## TASK DIRECTIONS
Pull from the data below each line where the word "PNonStr" occurs, and copy it.
◇ ◇ ◇ ◇
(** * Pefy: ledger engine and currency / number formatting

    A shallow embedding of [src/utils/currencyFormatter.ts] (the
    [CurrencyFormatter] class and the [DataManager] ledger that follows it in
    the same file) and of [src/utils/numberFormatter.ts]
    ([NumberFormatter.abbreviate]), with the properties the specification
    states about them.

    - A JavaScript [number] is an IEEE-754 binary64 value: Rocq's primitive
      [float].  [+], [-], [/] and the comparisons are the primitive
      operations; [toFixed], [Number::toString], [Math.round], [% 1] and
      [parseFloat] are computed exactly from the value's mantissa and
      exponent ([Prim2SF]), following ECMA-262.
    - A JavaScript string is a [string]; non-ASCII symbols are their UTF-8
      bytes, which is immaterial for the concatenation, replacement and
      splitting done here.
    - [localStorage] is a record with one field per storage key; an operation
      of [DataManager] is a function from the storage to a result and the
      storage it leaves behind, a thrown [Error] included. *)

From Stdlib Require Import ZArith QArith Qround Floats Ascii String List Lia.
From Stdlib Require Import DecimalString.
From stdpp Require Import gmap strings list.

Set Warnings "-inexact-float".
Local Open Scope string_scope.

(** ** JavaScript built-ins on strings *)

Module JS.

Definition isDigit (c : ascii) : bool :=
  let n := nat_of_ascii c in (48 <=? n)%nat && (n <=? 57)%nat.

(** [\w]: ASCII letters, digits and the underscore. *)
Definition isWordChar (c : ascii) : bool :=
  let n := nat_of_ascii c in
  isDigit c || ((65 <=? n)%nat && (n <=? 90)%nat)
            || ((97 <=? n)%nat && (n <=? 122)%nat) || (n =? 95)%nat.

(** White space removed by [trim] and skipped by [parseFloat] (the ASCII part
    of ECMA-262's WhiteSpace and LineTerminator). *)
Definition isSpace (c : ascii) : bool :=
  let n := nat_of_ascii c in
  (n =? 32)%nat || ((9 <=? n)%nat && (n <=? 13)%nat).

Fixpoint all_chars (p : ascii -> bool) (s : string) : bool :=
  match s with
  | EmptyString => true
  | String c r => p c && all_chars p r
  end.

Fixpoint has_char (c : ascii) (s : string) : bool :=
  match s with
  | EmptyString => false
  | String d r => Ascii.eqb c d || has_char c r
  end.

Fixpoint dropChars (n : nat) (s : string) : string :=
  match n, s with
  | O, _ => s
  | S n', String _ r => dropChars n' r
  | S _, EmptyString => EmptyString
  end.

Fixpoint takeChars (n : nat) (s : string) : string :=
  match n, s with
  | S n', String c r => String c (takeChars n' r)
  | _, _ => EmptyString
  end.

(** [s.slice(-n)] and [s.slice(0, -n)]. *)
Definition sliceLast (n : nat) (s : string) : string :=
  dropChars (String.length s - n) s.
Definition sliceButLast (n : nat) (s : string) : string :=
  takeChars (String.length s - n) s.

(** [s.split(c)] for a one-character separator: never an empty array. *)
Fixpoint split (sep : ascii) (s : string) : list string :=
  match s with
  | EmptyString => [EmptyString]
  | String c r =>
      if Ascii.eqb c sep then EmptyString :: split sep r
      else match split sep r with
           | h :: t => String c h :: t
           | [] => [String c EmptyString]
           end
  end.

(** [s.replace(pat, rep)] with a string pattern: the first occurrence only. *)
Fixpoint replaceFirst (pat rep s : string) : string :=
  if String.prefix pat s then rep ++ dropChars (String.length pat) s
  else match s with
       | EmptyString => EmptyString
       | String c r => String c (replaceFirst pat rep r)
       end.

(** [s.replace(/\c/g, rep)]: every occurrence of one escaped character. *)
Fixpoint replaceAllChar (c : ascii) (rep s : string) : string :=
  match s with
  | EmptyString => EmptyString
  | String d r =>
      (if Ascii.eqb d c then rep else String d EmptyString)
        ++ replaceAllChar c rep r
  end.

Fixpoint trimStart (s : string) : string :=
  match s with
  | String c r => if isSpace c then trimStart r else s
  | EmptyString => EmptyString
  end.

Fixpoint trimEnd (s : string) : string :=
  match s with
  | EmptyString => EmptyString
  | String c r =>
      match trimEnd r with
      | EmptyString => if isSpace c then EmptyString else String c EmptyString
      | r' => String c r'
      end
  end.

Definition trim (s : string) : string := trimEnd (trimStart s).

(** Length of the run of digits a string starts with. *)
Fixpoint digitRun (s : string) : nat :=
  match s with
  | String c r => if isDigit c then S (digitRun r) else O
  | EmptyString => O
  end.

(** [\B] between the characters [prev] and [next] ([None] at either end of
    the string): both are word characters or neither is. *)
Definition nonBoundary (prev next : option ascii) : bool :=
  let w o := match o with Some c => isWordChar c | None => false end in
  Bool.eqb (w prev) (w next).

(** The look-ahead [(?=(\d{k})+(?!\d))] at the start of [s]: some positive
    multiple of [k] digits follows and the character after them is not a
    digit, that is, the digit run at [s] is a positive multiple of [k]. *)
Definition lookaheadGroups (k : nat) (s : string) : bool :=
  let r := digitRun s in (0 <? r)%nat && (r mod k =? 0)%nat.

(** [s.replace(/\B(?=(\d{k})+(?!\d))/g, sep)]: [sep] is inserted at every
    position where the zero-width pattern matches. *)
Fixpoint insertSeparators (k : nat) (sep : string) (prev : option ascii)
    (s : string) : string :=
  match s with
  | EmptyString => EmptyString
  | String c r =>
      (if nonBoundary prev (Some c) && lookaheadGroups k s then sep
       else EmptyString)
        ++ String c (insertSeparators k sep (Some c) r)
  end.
◇ ◇ ◇ ◇
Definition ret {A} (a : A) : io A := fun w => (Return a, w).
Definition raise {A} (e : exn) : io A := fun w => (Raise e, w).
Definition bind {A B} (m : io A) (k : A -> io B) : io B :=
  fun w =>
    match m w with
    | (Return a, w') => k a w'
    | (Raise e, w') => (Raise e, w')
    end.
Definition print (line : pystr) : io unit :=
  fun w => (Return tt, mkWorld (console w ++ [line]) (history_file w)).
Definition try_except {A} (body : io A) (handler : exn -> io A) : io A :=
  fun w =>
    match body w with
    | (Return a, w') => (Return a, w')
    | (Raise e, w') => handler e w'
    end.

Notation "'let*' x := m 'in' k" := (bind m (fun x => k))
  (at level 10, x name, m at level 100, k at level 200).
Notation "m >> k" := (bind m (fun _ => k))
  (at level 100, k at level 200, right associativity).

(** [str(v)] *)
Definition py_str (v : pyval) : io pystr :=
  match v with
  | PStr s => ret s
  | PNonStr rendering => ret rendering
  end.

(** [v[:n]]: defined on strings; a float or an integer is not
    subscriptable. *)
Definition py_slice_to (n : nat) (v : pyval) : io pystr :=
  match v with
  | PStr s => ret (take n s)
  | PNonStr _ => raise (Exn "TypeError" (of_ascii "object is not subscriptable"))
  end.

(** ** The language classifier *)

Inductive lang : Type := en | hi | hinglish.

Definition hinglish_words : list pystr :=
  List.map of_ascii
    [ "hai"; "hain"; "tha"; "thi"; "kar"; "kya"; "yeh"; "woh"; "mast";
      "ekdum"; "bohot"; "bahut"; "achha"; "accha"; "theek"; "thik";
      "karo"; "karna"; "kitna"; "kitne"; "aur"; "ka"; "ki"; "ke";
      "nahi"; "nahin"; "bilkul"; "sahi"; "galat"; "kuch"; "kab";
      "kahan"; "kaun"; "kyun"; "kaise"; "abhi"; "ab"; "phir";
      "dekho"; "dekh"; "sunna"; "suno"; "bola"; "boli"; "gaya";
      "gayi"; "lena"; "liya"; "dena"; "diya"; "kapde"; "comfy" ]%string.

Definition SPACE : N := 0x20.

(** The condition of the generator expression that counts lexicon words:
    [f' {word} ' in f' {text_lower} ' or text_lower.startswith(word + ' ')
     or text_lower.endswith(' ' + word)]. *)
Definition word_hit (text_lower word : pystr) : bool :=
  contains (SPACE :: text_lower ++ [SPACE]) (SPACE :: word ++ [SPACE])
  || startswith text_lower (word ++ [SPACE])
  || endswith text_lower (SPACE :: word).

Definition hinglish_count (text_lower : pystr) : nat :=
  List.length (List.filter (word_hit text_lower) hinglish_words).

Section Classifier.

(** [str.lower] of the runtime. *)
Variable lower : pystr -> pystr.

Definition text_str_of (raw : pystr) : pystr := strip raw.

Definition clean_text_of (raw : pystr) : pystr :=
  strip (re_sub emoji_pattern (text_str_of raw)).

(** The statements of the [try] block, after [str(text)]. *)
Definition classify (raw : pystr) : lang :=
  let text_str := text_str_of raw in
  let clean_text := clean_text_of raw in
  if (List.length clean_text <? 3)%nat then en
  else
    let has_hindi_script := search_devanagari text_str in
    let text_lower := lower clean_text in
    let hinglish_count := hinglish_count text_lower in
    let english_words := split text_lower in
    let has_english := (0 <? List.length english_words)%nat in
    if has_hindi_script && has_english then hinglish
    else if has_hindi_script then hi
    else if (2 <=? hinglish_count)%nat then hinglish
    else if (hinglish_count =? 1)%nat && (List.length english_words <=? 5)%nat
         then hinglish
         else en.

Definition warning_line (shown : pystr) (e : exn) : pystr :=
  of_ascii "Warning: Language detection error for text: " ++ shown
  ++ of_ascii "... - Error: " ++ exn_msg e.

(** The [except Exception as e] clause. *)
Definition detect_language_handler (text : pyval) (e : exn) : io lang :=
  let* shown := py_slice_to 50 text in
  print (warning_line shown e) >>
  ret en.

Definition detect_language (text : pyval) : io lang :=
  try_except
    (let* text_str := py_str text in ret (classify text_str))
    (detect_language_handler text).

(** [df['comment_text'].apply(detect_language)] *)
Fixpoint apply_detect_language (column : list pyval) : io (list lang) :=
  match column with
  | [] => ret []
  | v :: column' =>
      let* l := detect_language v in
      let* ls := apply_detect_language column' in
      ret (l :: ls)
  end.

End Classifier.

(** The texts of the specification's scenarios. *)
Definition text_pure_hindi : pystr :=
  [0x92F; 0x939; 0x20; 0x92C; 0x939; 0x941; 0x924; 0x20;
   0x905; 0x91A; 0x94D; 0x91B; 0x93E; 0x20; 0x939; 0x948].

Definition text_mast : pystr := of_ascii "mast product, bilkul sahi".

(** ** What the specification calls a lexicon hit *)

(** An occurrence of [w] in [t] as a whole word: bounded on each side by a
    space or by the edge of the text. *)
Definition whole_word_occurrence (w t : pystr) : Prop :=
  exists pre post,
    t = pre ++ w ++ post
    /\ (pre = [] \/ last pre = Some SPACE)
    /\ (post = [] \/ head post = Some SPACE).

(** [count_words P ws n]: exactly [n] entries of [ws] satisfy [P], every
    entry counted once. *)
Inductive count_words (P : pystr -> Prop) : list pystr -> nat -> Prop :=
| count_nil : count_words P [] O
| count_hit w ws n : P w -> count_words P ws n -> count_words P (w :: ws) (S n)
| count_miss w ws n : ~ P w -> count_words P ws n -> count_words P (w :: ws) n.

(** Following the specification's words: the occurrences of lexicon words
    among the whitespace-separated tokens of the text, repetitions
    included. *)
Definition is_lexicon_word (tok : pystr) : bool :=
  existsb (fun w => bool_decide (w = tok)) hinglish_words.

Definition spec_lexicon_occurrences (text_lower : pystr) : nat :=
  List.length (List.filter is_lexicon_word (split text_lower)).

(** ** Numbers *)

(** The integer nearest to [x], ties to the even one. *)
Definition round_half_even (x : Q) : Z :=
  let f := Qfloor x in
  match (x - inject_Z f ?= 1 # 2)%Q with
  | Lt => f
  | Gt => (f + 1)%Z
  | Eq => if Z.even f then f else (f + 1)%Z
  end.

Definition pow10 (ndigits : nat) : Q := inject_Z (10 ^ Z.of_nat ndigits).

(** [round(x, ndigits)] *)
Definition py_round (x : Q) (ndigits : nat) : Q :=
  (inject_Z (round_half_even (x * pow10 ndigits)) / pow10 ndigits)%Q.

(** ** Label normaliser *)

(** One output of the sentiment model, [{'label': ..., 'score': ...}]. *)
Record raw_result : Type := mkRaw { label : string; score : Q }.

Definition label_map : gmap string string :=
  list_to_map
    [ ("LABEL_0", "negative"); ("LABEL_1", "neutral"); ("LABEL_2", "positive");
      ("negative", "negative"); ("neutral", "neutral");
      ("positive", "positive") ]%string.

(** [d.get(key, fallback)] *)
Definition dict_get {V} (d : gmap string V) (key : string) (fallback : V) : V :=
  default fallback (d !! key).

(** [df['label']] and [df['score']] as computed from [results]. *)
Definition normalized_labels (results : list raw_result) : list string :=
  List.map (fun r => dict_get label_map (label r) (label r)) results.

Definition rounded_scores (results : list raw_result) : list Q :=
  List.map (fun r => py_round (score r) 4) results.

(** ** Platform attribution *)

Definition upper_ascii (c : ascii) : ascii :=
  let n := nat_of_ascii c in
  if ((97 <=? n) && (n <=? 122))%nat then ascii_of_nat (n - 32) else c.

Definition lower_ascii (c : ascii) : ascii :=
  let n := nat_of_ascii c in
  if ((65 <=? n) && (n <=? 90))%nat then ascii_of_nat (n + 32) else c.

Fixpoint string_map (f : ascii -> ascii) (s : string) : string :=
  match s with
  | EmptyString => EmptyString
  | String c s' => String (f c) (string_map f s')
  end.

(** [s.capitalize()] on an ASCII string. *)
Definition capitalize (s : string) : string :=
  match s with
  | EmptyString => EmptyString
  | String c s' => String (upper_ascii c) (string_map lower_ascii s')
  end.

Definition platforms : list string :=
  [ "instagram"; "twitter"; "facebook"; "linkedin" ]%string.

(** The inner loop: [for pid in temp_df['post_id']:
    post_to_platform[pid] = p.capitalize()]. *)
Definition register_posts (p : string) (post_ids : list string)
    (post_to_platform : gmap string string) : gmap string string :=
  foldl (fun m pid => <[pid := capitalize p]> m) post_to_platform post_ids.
◇ ◇ ◇ ◇
## PROBLEM SOLUTION
  | PNonStr rendering => ret rendering
  | PNonStr _ => raise (Exn "TypeError" (of_ascii "object is not subscriptable"))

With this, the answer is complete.